Among the records that follow, find the line with "wrap64 f <> 0 ->" and the line with "destruct (first_call_calibrates f cnt". Set down those lines and all lines between them exactly, without adding anything.

※ ※ ※

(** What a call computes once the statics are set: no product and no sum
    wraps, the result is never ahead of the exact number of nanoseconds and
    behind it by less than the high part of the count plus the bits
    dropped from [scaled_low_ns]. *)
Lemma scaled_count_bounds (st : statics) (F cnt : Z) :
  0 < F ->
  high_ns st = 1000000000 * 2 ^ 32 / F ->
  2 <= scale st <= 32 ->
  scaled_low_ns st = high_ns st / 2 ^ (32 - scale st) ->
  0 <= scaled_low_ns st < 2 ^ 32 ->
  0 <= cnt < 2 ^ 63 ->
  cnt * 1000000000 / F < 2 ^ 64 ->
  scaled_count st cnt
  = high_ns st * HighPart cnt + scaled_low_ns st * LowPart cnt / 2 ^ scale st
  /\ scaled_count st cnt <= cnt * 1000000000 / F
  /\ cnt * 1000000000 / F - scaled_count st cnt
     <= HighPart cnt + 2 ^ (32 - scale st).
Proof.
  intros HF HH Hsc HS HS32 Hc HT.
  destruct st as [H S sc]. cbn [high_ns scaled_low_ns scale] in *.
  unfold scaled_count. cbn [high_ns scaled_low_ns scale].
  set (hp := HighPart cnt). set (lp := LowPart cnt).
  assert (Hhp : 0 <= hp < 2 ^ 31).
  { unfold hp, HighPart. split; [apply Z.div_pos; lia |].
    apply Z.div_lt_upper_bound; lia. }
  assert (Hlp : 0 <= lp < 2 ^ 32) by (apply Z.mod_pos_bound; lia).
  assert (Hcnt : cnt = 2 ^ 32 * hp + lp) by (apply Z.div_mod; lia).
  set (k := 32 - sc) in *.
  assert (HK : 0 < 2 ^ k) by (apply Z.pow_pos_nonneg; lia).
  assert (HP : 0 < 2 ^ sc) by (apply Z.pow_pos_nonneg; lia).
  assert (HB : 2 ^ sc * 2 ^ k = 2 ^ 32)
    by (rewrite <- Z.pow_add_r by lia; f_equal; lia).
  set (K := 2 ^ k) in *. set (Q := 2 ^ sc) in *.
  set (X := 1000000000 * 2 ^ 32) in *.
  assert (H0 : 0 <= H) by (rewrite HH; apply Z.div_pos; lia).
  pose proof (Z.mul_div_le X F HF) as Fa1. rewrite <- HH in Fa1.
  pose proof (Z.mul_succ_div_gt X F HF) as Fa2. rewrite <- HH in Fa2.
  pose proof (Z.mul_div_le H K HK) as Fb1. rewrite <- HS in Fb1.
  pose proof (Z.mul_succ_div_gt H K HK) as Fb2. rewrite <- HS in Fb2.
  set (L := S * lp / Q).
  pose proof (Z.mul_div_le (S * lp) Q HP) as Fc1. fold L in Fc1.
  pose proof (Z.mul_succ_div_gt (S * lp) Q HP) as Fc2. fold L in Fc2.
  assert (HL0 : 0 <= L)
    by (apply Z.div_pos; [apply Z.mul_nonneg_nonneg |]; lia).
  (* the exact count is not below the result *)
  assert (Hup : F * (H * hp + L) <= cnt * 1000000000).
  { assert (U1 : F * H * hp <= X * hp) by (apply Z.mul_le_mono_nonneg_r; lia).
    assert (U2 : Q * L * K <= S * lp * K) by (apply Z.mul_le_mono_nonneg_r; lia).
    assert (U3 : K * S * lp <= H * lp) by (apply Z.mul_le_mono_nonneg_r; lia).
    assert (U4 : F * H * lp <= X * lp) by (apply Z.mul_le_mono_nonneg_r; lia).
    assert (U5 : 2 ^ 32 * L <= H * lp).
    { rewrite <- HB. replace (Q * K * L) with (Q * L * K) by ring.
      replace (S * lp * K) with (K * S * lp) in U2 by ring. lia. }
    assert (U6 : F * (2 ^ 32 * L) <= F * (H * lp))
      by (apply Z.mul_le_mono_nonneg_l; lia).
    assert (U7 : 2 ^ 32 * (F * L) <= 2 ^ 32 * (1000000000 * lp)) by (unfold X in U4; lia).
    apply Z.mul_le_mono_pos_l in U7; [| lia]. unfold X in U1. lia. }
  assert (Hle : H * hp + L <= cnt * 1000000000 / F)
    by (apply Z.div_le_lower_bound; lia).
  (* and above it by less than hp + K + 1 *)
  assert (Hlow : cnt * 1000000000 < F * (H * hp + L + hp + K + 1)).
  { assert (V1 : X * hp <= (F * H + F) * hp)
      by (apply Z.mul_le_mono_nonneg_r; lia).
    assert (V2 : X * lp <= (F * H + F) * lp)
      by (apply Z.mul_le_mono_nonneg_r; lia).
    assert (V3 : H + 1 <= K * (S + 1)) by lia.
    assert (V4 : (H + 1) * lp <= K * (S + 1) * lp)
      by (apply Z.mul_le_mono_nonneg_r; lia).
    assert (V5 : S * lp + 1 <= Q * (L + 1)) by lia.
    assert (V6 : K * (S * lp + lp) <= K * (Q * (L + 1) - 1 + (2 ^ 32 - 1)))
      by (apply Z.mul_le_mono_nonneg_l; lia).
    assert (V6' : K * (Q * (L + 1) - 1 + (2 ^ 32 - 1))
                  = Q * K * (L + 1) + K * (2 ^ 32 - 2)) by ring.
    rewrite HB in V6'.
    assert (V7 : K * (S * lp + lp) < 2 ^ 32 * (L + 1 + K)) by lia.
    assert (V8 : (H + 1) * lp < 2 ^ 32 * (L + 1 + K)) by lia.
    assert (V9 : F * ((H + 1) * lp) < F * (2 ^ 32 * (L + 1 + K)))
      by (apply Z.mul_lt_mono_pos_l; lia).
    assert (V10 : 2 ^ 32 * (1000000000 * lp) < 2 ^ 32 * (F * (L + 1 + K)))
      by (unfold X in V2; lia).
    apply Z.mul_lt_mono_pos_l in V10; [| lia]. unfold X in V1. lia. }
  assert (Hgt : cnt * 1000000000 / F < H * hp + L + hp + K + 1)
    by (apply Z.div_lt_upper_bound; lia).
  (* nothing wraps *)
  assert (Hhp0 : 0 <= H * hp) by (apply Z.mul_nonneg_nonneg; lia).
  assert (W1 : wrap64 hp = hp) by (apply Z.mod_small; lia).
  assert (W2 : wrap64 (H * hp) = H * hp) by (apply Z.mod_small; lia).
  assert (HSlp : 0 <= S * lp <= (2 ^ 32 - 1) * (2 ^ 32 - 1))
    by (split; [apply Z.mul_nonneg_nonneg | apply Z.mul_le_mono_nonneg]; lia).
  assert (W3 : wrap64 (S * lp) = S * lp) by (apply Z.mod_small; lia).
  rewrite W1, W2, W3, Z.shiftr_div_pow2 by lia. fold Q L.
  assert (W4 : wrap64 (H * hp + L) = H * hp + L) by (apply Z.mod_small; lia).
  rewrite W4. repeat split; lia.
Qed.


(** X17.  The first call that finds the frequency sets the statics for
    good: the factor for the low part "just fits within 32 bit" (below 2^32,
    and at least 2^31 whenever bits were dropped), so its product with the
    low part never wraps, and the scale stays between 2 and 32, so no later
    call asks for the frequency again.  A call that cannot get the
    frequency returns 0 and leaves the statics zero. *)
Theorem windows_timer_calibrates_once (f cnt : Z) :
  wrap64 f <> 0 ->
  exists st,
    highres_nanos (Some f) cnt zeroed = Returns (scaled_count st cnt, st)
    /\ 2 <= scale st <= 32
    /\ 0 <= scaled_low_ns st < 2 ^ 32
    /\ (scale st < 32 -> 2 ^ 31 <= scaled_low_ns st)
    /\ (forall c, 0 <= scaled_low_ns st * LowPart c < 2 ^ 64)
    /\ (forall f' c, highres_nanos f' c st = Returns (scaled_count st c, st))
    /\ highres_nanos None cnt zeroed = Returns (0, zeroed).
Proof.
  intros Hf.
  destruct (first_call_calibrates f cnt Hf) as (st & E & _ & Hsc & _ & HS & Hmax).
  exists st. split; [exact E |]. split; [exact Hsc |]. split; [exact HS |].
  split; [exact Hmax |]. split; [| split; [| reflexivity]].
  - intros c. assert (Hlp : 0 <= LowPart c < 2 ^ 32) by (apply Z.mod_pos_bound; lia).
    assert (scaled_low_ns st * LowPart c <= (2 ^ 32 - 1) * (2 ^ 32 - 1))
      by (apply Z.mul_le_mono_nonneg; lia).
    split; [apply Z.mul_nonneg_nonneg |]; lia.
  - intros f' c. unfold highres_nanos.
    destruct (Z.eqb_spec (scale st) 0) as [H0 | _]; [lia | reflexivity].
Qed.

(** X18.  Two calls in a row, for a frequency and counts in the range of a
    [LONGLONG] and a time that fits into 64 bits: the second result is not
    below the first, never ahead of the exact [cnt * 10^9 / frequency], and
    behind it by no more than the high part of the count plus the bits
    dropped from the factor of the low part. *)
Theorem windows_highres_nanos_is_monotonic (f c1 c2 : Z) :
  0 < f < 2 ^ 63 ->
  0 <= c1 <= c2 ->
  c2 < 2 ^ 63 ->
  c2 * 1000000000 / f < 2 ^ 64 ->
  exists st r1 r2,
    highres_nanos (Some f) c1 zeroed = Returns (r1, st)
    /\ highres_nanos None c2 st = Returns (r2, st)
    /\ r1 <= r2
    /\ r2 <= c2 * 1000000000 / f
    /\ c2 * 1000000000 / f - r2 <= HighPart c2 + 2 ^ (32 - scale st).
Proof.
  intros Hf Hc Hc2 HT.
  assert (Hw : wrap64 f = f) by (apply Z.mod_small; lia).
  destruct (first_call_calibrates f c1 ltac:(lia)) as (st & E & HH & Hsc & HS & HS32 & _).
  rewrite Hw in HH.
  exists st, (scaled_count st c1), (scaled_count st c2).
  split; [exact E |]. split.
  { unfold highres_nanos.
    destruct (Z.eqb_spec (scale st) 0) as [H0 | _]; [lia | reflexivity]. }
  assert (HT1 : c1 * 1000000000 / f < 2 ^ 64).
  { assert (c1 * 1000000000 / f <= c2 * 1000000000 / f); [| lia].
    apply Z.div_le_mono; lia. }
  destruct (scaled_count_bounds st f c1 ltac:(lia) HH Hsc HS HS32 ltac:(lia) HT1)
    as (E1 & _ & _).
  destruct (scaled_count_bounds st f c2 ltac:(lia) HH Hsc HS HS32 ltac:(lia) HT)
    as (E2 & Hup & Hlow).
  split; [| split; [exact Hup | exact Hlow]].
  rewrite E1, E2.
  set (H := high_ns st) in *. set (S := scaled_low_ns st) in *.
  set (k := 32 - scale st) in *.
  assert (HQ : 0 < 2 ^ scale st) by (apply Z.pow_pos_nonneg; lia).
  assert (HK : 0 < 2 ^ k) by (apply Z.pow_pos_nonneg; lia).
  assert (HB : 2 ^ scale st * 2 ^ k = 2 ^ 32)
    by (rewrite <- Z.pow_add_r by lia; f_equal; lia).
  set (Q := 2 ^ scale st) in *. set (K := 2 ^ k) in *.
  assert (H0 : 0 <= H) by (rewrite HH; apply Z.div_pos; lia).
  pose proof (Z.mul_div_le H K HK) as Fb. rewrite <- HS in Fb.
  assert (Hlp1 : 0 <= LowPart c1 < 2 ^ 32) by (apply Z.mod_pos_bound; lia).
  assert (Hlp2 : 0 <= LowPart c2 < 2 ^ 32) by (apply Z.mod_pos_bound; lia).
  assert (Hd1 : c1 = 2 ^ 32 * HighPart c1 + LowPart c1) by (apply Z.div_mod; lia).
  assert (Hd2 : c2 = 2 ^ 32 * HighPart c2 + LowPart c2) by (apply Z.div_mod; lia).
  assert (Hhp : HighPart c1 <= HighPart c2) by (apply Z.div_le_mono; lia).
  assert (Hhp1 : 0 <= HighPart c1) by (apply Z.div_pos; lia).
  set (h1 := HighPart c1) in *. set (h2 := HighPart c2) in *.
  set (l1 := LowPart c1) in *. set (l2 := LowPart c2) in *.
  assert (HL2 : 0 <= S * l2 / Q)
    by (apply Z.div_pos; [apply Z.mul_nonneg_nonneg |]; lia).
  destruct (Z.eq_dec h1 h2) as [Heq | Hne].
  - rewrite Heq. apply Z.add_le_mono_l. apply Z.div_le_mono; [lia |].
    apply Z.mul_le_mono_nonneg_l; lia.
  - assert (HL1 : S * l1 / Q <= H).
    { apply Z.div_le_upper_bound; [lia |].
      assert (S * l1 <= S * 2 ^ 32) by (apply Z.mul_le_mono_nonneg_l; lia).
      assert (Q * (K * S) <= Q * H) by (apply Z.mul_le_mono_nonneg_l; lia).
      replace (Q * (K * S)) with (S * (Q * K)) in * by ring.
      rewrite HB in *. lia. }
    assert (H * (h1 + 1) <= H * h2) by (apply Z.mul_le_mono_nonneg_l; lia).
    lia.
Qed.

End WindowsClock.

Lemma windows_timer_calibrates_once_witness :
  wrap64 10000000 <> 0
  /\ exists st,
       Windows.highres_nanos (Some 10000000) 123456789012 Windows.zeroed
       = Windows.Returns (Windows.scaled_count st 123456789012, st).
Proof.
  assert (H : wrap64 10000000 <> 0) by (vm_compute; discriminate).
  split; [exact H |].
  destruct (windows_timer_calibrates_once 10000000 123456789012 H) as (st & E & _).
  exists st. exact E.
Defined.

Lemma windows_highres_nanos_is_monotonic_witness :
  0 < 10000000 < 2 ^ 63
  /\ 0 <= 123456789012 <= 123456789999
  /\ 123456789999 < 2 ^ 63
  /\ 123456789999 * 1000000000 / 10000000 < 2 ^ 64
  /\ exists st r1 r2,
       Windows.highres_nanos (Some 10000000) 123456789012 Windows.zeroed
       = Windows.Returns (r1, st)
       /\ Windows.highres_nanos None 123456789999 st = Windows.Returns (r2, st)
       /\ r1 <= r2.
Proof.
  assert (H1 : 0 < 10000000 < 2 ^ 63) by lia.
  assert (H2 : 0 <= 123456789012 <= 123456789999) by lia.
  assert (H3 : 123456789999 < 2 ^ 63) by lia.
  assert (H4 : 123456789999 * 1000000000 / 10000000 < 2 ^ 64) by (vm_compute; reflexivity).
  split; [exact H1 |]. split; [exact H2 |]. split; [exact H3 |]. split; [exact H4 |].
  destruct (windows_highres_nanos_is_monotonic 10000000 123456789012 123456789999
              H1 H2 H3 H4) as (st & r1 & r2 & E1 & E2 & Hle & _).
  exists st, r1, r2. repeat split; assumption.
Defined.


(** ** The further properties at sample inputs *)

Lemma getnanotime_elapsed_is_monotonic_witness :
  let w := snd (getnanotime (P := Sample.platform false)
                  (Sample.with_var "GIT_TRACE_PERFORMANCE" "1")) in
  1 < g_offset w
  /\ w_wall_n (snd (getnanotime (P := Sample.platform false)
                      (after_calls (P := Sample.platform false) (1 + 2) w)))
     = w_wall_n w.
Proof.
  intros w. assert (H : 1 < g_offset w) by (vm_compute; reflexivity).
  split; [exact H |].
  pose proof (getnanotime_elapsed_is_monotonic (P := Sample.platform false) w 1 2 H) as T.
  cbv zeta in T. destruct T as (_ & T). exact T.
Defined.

※ ※ ※

Response =
  wrap64 f <> 0 ->
  exists st,
    highres_nanos (Some f) cnt zeroed = Returns (scaled_count st cnt, st)
    /\ 2 <= scale st <= 32
    /\ 0 <= scaled_low_ns st < 2 ^ 32
    /\ (scale st < 32 -> 2 ^ 31 <= scaled_low_ns st)
    /\ (forall c, 0 <= scaled_low_ns st * LowPart c < 2 ^ 64)
    /\ (forall f' c, highres_nanos f' c st = Returns (scaled_count st c, st))
    /\ highres_nanos None cnt zeroed = Returns (0, zeroed).
Proof.
  intros Hf.
  destruct (first_call_calibrates f cnt Hf) as (st & E & _ & Hsc & _ & HS & Hmax).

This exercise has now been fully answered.